> **PROBLEM DETAILS**
Would you please transcribe, exactly as written, the lines of the entries below starting at the one that holds "goes through the" and ending at the one that holds "third; the measurement", both included?

> **EXERCISE MATERIALS**
• • • • •

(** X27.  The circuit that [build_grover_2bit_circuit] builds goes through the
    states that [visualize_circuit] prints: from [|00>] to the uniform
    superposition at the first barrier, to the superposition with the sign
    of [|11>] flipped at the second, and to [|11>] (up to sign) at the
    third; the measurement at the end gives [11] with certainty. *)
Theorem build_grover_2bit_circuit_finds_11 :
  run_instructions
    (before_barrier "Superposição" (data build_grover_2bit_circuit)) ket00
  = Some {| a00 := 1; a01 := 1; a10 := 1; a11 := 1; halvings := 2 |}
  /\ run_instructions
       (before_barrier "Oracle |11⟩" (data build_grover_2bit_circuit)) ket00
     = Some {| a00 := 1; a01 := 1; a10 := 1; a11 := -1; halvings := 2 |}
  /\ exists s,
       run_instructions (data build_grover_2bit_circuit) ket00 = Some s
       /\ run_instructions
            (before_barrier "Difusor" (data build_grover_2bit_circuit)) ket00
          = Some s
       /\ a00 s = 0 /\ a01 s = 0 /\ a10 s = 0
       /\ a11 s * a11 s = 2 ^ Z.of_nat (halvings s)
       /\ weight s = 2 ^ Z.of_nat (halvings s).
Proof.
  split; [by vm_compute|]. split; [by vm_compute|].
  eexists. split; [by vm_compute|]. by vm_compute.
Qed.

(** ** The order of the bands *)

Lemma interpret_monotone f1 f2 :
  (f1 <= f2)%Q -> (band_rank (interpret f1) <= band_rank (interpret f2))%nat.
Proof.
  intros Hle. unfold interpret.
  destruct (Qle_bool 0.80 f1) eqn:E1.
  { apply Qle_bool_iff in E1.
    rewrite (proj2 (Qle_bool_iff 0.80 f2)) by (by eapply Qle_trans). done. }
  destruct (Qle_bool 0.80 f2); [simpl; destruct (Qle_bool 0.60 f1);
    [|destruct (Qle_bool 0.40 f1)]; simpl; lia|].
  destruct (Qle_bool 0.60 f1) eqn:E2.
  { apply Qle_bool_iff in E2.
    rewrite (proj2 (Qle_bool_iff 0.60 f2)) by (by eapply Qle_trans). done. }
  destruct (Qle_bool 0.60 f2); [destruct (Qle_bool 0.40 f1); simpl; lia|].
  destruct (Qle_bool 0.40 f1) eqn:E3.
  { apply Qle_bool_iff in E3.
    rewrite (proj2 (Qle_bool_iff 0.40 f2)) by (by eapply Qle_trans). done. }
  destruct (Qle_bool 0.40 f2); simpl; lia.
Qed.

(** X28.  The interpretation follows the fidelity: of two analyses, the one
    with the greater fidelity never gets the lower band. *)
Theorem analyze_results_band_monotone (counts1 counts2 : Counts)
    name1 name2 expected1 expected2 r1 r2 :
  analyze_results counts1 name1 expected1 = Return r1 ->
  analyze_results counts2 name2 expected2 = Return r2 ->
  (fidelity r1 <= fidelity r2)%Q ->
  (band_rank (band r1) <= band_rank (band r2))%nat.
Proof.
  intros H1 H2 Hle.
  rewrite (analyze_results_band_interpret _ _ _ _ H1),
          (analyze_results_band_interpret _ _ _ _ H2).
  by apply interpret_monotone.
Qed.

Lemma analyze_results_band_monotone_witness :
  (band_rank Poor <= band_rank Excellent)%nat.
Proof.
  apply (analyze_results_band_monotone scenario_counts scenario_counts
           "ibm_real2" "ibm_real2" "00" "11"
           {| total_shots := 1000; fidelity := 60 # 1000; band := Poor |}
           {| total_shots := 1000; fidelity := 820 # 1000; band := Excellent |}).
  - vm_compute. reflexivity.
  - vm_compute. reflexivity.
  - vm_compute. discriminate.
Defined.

• • • • •

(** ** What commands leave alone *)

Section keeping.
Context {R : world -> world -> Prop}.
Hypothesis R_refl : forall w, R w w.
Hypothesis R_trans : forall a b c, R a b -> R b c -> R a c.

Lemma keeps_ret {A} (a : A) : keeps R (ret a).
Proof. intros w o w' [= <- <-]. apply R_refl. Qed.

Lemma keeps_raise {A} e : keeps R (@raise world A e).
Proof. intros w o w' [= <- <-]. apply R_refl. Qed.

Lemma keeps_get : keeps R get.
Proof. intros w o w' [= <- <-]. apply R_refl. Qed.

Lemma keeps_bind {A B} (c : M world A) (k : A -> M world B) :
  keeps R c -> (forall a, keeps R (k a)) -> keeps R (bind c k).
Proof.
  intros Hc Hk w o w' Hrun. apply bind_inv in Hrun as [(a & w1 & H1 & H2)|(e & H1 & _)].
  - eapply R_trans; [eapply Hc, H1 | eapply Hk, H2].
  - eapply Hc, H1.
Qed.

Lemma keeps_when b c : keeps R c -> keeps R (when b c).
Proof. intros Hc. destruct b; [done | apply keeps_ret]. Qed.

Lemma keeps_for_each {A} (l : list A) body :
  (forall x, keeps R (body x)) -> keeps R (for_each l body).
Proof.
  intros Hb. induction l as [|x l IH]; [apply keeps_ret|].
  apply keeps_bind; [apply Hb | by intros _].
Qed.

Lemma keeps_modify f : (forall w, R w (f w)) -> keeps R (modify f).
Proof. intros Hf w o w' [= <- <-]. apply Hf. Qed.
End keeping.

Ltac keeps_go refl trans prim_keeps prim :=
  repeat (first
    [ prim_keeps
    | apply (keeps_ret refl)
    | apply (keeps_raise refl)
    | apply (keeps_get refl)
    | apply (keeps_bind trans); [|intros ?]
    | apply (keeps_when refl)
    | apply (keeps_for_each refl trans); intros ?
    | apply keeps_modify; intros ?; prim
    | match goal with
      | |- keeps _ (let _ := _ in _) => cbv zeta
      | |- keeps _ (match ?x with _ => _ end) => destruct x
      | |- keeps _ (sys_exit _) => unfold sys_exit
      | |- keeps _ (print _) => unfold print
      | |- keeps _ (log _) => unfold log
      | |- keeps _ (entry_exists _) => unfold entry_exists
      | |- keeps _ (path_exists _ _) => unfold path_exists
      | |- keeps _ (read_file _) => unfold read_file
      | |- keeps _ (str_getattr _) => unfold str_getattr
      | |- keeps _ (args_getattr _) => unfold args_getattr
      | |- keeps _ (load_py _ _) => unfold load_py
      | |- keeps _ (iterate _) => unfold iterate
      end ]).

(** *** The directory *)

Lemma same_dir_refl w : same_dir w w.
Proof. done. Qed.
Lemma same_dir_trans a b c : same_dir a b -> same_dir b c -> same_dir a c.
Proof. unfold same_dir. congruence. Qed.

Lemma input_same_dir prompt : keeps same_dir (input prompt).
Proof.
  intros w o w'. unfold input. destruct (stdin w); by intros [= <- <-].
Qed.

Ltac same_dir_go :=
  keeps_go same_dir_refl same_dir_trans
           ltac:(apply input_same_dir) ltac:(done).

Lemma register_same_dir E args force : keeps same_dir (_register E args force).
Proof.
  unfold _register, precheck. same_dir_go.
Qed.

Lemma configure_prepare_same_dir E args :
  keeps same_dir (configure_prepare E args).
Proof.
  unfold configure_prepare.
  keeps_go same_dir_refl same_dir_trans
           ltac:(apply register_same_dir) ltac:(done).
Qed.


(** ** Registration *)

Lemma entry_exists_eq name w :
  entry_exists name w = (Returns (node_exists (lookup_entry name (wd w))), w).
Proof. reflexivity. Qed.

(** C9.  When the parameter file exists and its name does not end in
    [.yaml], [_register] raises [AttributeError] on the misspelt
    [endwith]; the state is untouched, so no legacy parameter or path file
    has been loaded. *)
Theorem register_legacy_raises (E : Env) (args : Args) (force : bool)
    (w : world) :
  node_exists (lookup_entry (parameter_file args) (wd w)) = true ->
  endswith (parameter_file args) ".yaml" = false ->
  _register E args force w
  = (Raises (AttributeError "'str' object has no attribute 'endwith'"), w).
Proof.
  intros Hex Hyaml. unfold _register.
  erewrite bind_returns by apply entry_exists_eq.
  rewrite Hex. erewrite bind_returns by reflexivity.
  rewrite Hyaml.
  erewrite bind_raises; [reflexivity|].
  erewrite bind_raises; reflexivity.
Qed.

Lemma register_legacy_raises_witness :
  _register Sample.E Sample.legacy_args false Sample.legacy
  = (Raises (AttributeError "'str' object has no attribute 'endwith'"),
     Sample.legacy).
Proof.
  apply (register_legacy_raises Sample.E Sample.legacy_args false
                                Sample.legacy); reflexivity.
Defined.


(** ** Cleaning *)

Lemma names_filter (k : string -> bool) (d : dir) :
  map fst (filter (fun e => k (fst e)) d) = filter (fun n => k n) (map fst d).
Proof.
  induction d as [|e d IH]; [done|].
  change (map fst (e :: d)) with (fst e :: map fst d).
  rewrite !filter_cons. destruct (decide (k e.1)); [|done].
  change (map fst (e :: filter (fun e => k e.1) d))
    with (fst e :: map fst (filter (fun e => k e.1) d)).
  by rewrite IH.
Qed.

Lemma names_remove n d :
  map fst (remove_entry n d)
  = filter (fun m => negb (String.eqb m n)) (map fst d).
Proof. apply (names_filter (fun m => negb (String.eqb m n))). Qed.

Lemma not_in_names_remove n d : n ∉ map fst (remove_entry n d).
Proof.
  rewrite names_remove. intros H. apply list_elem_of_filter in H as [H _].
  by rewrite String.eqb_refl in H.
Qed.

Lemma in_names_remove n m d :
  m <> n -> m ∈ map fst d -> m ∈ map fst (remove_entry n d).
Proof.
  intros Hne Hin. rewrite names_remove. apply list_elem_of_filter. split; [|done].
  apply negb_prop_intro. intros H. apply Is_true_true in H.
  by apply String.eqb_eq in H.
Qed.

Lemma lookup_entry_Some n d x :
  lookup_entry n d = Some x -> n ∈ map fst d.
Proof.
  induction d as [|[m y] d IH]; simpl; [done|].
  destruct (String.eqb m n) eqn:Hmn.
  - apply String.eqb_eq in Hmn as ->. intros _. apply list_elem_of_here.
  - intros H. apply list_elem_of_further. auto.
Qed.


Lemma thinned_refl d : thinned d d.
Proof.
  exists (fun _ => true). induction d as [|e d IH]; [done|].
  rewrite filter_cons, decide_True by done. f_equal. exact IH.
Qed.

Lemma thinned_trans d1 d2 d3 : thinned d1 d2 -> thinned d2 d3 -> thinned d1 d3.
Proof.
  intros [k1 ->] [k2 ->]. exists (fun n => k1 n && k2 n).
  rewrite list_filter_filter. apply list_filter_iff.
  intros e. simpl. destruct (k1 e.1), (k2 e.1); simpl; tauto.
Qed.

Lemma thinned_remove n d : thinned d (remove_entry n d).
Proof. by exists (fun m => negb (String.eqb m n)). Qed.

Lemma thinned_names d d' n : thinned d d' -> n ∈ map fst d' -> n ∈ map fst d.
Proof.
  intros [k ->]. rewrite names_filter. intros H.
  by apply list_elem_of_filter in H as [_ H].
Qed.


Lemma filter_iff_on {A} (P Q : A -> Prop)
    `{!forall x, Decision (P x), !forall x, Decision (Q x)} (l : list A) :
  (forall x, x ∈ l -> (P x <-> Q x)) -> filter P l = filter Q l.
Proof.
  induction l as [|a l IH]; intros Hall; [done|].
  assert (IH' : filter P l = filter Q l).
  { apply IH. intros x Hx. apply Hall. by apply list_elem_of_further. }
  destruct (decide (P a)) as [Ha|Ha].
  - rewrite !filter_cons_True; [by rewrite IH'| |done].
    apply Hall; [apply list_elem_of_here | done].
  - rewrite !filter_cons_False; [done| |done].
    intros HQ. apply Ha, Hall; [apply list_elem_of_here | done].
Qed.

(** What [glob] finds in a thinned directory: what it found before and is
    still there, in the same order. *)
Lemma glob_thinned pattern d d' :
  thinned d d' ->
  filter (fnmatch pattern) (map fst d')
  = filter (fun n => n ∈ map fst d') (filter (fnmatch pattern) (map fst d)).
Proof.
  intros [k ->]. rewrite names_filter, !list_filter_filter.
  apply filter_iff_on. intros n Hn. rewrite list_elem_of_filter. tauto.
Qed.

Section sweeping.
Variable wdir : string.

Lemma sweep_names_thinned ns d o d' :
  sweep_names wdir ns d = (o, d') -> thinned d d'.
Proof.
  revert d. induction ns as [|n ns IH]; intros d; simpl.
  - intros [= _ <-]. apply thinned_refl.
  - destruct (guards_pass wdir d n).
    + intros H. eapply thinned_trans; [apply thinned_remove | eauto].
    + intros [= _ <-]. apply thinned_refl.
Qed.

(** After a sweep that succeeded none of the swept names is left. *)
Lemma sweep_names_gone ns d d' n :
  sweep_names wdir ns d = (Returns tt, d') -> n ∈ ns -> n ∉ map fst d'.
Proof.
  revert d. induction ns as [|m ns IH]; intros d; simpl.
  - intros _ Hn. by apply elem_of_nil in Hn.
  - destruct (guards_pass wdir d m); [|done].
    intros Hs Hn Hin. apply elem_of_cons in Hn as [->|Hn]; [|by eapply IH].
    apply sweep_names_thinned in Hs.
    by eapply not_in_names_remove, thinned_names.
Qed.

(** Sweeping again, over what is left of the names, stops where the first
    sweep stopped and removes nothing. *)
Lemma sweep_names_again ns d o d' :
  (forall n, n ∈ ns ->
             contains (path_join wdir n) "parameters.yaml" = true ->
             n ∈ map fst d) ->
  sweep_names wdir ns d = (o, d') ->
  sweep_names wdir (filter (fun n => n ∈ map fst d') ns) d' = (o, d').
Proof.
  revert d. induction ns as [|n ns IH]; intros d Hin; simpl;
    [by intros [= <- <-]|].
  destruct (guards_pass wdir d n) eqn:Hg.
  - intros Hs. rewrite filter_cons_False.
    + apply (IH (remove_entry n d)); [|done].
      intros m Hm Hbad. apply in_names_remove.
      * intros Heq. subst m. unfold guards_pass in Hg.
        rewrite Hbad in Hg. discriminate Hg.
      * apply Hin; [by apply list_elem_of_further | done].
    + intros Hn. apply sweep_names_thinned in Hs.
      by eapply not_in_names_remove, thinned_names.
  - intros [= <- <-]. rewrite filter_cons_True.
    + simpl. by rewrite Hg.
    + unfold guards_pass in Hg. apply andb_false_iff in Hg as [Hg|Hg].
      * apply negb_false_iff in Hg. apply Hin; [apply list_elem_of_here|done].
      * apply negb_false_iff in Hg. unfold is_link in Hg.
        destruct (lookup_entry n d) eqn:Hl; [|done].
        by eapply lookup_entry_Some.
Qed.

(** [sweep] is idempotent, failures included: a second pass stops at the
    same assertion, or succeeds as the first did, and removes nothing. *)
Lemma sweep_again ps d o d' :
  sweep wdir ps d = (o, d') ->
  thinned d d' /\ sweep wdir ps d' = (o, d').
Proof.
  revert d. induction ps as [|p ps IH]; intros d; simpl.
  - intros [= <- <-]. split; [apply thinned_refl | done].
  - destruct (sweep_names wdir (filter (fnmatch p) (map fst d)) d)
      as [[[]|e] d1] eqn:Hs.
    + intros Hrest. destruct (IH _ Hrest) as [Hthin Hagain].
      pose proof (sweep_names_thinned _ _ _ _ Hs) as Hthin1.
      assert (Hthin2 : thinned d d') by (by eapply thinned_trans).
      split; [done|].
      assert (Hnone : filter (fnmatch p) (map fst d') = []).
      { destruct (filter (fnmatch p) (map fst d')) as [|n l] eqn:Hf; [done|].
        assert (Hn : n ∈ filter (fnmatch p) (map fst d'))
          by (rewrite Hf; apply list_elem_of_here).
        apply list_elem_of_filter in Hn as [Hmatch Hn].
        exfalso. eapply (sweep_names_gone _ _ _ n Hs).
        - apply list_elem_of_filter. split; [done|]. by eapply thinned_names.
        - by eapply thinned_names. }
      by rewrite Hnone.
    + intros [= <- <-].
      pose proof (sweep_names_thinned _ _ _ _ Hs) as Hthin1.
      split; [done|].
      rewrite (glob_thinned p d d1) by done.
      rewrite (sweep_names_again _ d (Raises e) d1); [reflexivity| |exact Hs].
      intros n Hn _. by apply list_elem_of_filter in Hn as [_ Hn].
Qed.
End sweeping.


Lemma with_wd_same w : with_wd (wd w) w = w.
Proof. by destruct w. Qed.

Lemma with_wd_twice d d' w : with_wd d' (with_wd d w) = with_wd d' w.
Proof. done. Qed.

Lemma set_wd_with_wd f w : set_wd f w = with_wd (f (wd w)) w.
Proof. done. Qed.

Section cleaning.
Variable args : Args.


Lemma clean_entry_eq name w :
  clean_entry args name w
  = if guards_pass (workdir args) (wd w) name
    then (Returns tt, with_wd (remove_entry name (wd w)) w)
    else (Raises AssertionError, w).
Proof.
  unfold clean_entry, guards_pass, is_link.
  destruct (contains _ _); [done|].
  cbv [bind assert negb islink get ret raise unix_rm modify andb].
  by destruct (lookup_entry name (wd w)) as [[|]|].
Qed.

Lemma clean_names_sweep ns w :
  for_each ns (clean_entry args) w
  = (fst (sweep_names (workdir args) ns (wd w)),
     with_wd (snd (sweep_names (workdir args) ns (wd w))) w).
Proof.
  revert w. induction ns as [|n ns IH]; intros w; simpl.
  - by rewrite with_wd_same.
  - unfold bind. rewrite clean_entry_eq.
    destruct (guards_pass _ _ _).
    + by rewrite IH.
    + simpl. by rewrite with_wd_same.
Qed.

• • • • •

> **RESULT FOR THIS TASK**
(** X27.  The circuit that [build_grover_2bit_circuit] builds goes through the
    states that [visualize_circuit] prints: from [|00>] to the uniform
    superposition at the first barrier, to the superposition with the sign
    of [|11>] flipped at the second, and to [|11>] (up to sign) at the
    third; the measurement at the end gives [11] with certainty. *)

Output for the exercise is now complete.